Supported DXF Entity Types on Import

DXF entityPlanCAD type
LINEline
LWPOLYLINE, POLYLINEpolyline
CIRCLEcircle
ARCarc
ELLIPSEellipse
SPLINEspline
TEXT, MTEXTtext / mtext
DIMENSIONdimension
LEADERannotation
MULTILEADERmleader
INSERTblock-insert
HATCHhatch
WIPEOUTwipeout
XLINE, RAYxline

Entities that PlanCAD does not support (3D faces, viewports, OLE objects, etc.) are silently skipped. A console warning is logged for each skipped entity type.

Exporting DXF

Use File > Export DXF... to write the current drawing as a DXF file. The exporter produces an ASCII DXF compatible with AutoCAD 2010 and later (AC1024).

What is included in the export:

  • All visible entities (hidden layers are excluded by default, matching the behaviour of "Export visible layers" in the PDF dialog).
  • Layer table with names, colors, and linetype assignments.
  • Block definitions referenced by any block-insert entity in the drawing.
  • Units setting (INSUNITS variable): mm = 4, cm = 5, m = 6.

DXF Export Limitations

  • Hatches with complex spline boundaries may be simplified to linear segments.
  • Custom stand number labels are exported as text entities placed at the center of the stand, not as a DXF attribute.
  • Wipeout boundaries are exported as solid white filled polygons, which may not render as wipeouts in all DXF viewers.
  • MText formatting (bold, italic, font changes) set via the MText editor is exported as plain MTEXT content without inline formatting codes.

DWG Import

DWG is the native binary format used by AutoCAD. PlanCAD can open DWG files via the same File > Import DXF/DWG... dialog. The importer uses the libredwg library to parse the binary format and convert it to DXF-equivalent data, which is then processed through the standard DXF import pipeline.

Supported DWG versions: R2000 through R2018 (versions AC1015 to AC1032). Very old DWG files (R14 and earlier) may not open correctly.

DWG-Specific Behavior

  • ACI colors — DWG files encode colors using AutoCAD Color Index values. PlanCAD checks the ACI index before falling back to any true-color value, matching standard CAD display behavior.
  • External references (Xrefs) — Xref bindings are not resolved. Entities that reference external files will be absent from the imported drawing.
  • Proxy entities — entities created by third-party ARX plugins (furniture libraries, stand numbering add-ins, etc.) cannot be read and are skipped.

When DWG Import Fails

If a DWG file fails to open, try the following:

  1. Open the file in AutoCAD, BricsCAD, or another application and re-save it as DXF (R2010 or later). Then import the DXF into PlanCAD.
  2. Check that the DWG version is supported. Very new files (saved by AutoCAD 2025 or later) may use a format revision that libredwg has not yet added support for.

DWG Export

PlanCAD can also write real DWG files via File > Export DWG.... The export pipeline runs entirely in-process — there is no shell-out to an external converter and no third-party binary to install. PlanCAD first serialises the drawing to DXF in memory, then a Rust component (the acadrust crate) parses that DXF and writes the binary DWG bytes to the chosen path.
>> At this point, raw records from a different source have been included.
(* ===== verification/Business.v ===== *)
(** * BaseBusiness.h, BaseBusiness.cc: accounts, cached messages and red packets

    The functions run on a [world]: the redis connections and their manager, the
    MySQL pool, the clock, and the part of the server they call back into, which is
    the interface [ServerOps].  A pointer that may be null is an [option], and its
    use when it is null is undefined behaviour; a wait for a free redis connection
    is the fault [Blocked]. *)
From Stdlib Require Import Ascii SpecFloat.
From S2P Require Import Prelude Text State StdMap Comm ProtobufCodec Config Mysql MysqlLinkPool.
From S2P Require Import CacheConn CachePool RedisLock IM.

(** What the business code asks of [GServer]. *)
Class ServerOps (S : Type) := {
  gserver_send : string → im_message → S → res S;
  (* runAfter(delay, bind(StopRobHongbao, key, sender)) *)
  gserver_runAfter : double → string → string → S → res S
}.

(** [time(NULL)], by the number of the call, and [srand(seed); rand()]. *)
Class Libc := {
  clock : nat → Z;
  rand_seeded : Z → Z
}.
Class LibcLaws (L : Libc) : Prop := {
  rand_range seed : 0 <= rand_seeded seed < 2 ^ 31
}.

(** The text of a C string argument. *)
Definition cs (s : string) : string := string_of (c_str (bytes_of s)).
(** C17 (functional). Logging in, with a MySQL connection and a redis connection to be
    had and a cache that answers: the request returns and gives both connections back.
    The answer is positive exactly when, in this very run, the query for the name and the
    password succeeds on the connection taken from the pool and leaves it holding at least
    one row; then the session stored under the user's key is that of the first row.  When
    the query fails the text is "server error", when it has no row the text says that they
    do not match, and nothing is stored. *)
Theorem login_authenticates (login : Login.t) (resp : Response.t) (held : list nat) (w : W) :
  idle (shard (Login.username login)) w → sql_available held w →
  (∀ fields rows, answered (login_sql (Login.username login) (Login.password login)) fields rows → rows ≠ [] →
     storable (MSession (session_of (Login.username login) (first_row fields rows)))) →
  ∃ z info w', Login login resp w =
      Ok ((z, Response.set_description (Response.set_result resp (z =? 0)) info), w') ∧
    login_outcome login (w_sql w) (wdb w) z info (wdb w') ∧
    (z = 0 ↔ ∃ ml s' fields rows,
       asked (login_sql (Login.username login) (Login.password login)) (w_sql w) ml 0 s' ∧
       holds s' ml fields rows ∧ rows ≠ []) ∧
    idle (shard (Login.username login)) w' ∧ ready (w_sql w') held ∧ w_server w' = w_server w.
Proof.
  intros Hidle Hsql Hst. destruct (login_ends login resp held w Hidle Hsql Hst) as (z & info & w' & E & Ho & Hrest).
  exists z, info, w'. split; [done|]. split; [done|]. split; [|done]. by eapply login_outcome_positive.
Qed.

(** *** Registering a name that is taken *)

(** The name check, which takes a connection of its own and gives it back: [free] says
    whether its query succeeded with no row. *)
Definition checked (info : Register.t) (s : MysqlLinkPool.state D) (free : bool) (s' : MysqlLinkPool.state D) : Prop :=
  ∃ ml q s1, asked (check_sql (Register.username info)) s ml q s1 ∧
    (free = true ↔ q = 0 ∧ ∃ fields, holds s1 ml fields [] ∧ answered (check_sql (Register.username info)) fields []) ∧
    MysqlLinkPool.ReleaseConnection (Some ml) s1 = Ok ((), s').

Lemma CheckDuplication_run info held (w : W) :
  sql_available held w →
  ∃ dup s', CheckDuplication info w = Ok (dup, set_sql w s') ∧ ready s' held ∧ checked info (w_sql w) (dup =? 0) s'.
Proof.
  intros Hsql. unfold CheckDuplication.
  destruct (GetConnection_world held w Hsql) as (ml & s1 & E1 & Hr1). rewrite (st_bind_run _ _ _ _ _ E1).
  destruct (query_run ml (ml :: held) (set_sql w s1) (check_sql (Register.username info)) Hr1)
    as (z & s2 & E2 & F2 & Hr2 & Hz); [set_solver|].
  assert (asked (check_sql (Register.username info)) (w_sql w) ml z s2) as Hask.
  { exists s1. split; [by apply GetConnection_pool|exact F2]. }
  rewrite run_bind_assoc, (st_bind_run _ _ _ _ _ E2).
  destruct (Release_ready _ _ _ Hr2) as (s3 & E3 & Hr3 & _).
  assert (∀ dup : Z, (ReleaseConnection (Some ml);; mret dup) (set_sql (set_sql w s1) s2) = Ok (dup, set_sql w s3)) as Hend.
  { intros dup. unfold ReleaseConnection, on_linkpool. by erewrite (st_bind_run _ _ (set_sql (set_sql w s1) s2)); [|by eapply zoom_Ok]. }
  destruct (z =? 0) eqn:Ez; cbn [negb].
  - apply Z.eqb_eq in Ez as ->. destruct (Hz eq_refl) as (fields & rows & Ha & Hrd).
    rewrite run_bind_assoc, (st_bind_run _ _ _ _ _ (record_count_run _ _ _ _ _ Hrd)), run_mret, Hend.
    eexists _, s3. split; [done|]. split; [done|]. exists ml, 0, s2. split; [done|]. split; [|done].
    pose proof (reading_holds _ _ _ _ _ Hrd) as Hh. zpos. destruct (0 <? zlen rows) eqn:En; (split; [intros ?|intros (_ & f & Hf & _)]); try done.
    + destruct (holds_det _ _ _ _ _ _ Hh Hf) as [_ ->]. done.
    + split; [done|]. exists fields. rewrite (zlen_0 rows) in Ha, Hh by lia. done.
  - rewrite run_mret, Hend. exists (-1), s3. split; [done|]. split; [done|]. exists ml, z, s2. split; [done|]. split; [|done].
    apply Z.eqb_neq in Ez. split; [done|]. by intros [? _].
Qed.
The DWG output is compatible with AutoCAD and any DWG-aware viewer or editor. All the layer, color, linetype, block, text, hatch, and dimension information that survives DXF export is preserved.

Limitations

  • DWG export is desktop-only. The browser build of PlanCAD does not bundle the native converter; in the browser, the export button falls back to saving a DXF instead.
  • The same caveats as DXF export apply (see DXF Export Limitations above) — anything that does not round-trip through DXF will not round-trip through DWG either.

Units and Scale

PlanCAD stores all coordinates in the file in their raw numeric form. The unit label (mm, cm, or m) is stored as metadata and controls how coordinates are displayed in the status bar and properties panel, and how the INSUNITS variable is set in exported DXF files.

When importing a DXF or DWG file that specifies INSUNITS, PlanCAD reads the setting and applies it automatically. If no unit information is present in the file, PlanCAD defaults to millimetres.

If an imported file appears at the wrong scale (e.g. 1000x too large because it was drawn in metres but imported as millimetres), change the units setting in the status bar and use Modify > Scale... to rescale the drawing to match the intended real-world dimensions.